(* ===== verification/TxTheorems.v ===== *)
(** What the transaction manager promises ([src/tx_manager.cpp]): the counts of
    views, the one write transaction, what opening one may release, and the
    order of a commit's writes. *)
From S2P Require Import Prelude Format Comparator State Memory FreeMap Pager PagerI PagerInst.
From S2P Require Import NodeSpec Tx Meta Logger TxManager Keeps Sample PagerTheorems MetaTheorems.

Implicit Types (d : DBImpl) (t : TxImpl) (m : MetaStruct).

(** ** std::map, by its lookups *)
Section maps.
Context {V : Type}.
Implicit Types (l : list (Z * V)) (k : Z) (v : V).

Definition map_sorted l : Prop := StronglySorted Z.lt (fst <$> l).

Lemma find_insert l k v k' :
  map_find k l = None -> map_find k' (map_insert k v l) = if decide (k' = k) then Some v else map_find k' l.
Proof.
  induction l as [|[a b] l IH]; cbn.
  - destruct (Z.eqb_spec k k'); case_decide; congruence.
  - destruct (Z.eqb_spec a k) as [->|Hne]; [done|]. intros Hf. destruct (Z.ltb_spec a k); cbn.
    + rewrite (IH Hf). destruct (Z.eqb_spec a k'); [|done]. case_decide; [congruence|done].
    + destruct (Z.eqb_spec k k'); case_decide; congruence.
Qed.

Lemma find_assign l k v k' w :
  map_find k l = Some w -> map_find k' (map_assign k v l) = if decide (k' = k) then Some v else map_find k' l.
Proof.
  induction l as [|[a b] l IH]; [done|]. cbn. destruct (Z.eqb_spec a k) as [->|Hne]; cbn.
  - intros _. destruct (Z.eqb_spec k k'); case_decide; congruence.
  - intros Hf. rewrite (IH Hf). destruct (Z.eqb_spec a k'); [|done]. case_decide; congruence.
Qed.

Lemma find_above l k : Forall (fun a => k < a) (fst <$> l) -> map_find k l = None.
Proof.
  induction l as [|[a b] l IH]; [done|]. cbn. intros [Ha Hl]%Forall_cons.
  destruct (Z.eqb_spec a k); [cbn in Ha; lia|auto].
Qed.

Lemma find_erase l k k' :
  map_sorted l -> map_find k' (map_erase k l) = if decide (k' = k) then None else map_find k' l.
Proof.
  unfold map_sorted. induction l as [|[a b] l IH]; [cbn; by case_decide|]. cbn.
  intros [Hs Ha]%StronglySorted_inv. destruct (Z.eqb_spec a k) as [->|Hne]; cbn.
  - destruct (Z.eqb_spec k k') as [->|]; case_decide; try congruence; try done. by apply find_above.
  - rewrite (IH Hs). destruct (Z.eqb_spec a k'); [|done]. case_decide; congruence.
Qed.

Lemma sorted_insert l k v : map_sorted l -> map_sorted (map_insert k v l).
Proof.
  unfold map_sorted. induction l as [|[a b] l IH]; cbn; [repeat constructor|].
  intros Hs. pose proof Hs as [Hs' Ha]%StronglySorted_inv.
  destruct (Z.ltb_spec a k); [|destruct (Z.eqb_spec a k); [done|]]; cbn.
  - constructor; [auto|]. clear -Ha H. induction l as [|[c e] l IH]; cbn; [repeat constructor; done|].
    apply Forall_cons in Ha as [Hc Ha]. cbn in Hc.
    destruct (Z.ltb_spec c k); [|destruct (Z.eqb_spec c k)]; cbn; repeat constructor; auto; lia.
  - constructor; [done|]. constructor; [lia|]. eapply Forall_impl; [exact Ha|]. cbn. lia.
Qed.

Lemma keys_assign l k v : fst <$> map_assign k v l = fst <$> l.
Proof. induction l as [|[a b] l IH]; [done|]. cbn. destruct (a =? k); cbn; [done|]. by rewrite IH. Qed.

===============

_TASK GOAL_.
Could every record be printed again exactly as it reads?

_SOLUTION TO THE PROBLEM_.
(* ===== verification/TxTheorems.v ===== *)
(** What the transaction manager promises ([src/tx_manager.cpp]): the counts of
    views, the one write transaction, what opening one may release, and the
    order of a commit's writes. *)
From S2P Require Import Prelude Format Comparator State Memory FreeMap Pager PagerI PagerInst.
From S2P Require Import NodeSpec Tx Meta Logger TxManager Keeps Sample PagerTheorems MetaTheorems.

Implicit Types (d : DBImpl) (t : TxImpl) (m : MetaStruct).

(** ** std::map, by its lookups *)
Section maps.
Context {V : Type}.
Implicit Types (l : list (Z * V)) (k : Z) (v : V).

Definition map_sorted l : Prop := StronglySorted Z.lt (fst <$> l).

Lemma find_insert l k v k' :
  map_find k l = None -> map_find k' (map_insert k v l) = if decide (k' = k) then Some v else map_find k' l.
Proof.
  induction l as [|[a b] l IH]; cbn.
  - destruct (Z.eqb_spec k k'); case_decide; congruence.
  - destruct (Z.eqb_spec a k) as [->|Hne]; [done|]. intros Hf. destruct (Z.ltb_spec a k); cbn.
    + rewrite (IH Hf). destruct (Z.eqb_spec a k'); [|done]. case_decide; [congruence|done].
    + destruct (Z.eqb_spec k k'); case_decide; congruence.
Qed.

Lemma find_assign l k v k' w :
  map_find k l = Some w -> map_find k' (map_assign k v l) = if decide (k' = k) then Some v else map_find k' l.
Proof.
  induction l as [|[a b] l IH]; [done|]. cbn. destruct (Z.eqb_spec a k) as [->|Hne]; cbn.
  - intros _. destruct (Z.eqb_spec k k'); case_decide; congruence.
  - intros Hf. rewrite (IH Hf). destruct (Z.eqb_spec a k'); [|done]. case_decide; congruence.
Qed.

Lemma find_above l k : Forall (fun a => k < a) (fst <$> l) -> map_find k l = None.
Proof.
  induction l as [|[a b] l IH]; [done|]. cbn. intros [Ha Hl]%Forall_cons.
  destruct (Z.eqb_spec a k); [cbn in Ha; lia|auto].
Qed.

Lemma find_erase l k k' :
  map_sorted l -> map_find k' (map_erase k l) = if decide (k' = k) then None else map_find k' l.
Proof.
  unfold map_sorted. induction l as [|[a b] l IH]; [cbn; by case_decide|]. cbn.
  intros [Hs Ha]%StronglySorted_inv. destruct (Z.eqb_spec a k) as [->|Hne]; cbn.
  - destruct (Z.eqb_spec k k') as [->|]; case_decide; try congruence; try done. by apply find_above.
  - rewrite (IH Hs). destruct (Z.eqb_spec a k'); [|done]. case_decide; congruence.
Qed.

Lemma sorted_insert l k v : map_sorted l -> map_sorted (map_insert k v l).
Proof.
  unfold map_sorted. induction l as [|[a b] l IH]; cbn; [repeat constructor|].
  intros Hs. pose proof Hs as [Hs' Ha]%StronglySorted_inv.
  destruct (Z.ltb_spec a k); [|destruct (Z.eqb_spec a k); [done|]]; cbn.
  - constructor; [auto|]. clear -Ha H. induction l as [|[c e] l IH]; cbn; [repeat constructor; done|].
    apply Forall_cons in Ha as [Hc Ha]. cbn in Hc.
    destruct (Z.ltb_spec c k); [|destruct (Z.eqb_spec c k)]; cbn; repeat constructor; auto; lia.
  - constructor; [done|]. constructor; [lia|]. eapply Forall_impl; [exact Ha|]. cbn. lia.
Qed.

Lemma keys_assign l k v : fst <$> map_assign k v l = fst <$> l.
Proof. induction l as [|[a b] l IH]; [done|]. cbn. destruct (a =? k); cbn; [done|]. by rewrite IH. Qed.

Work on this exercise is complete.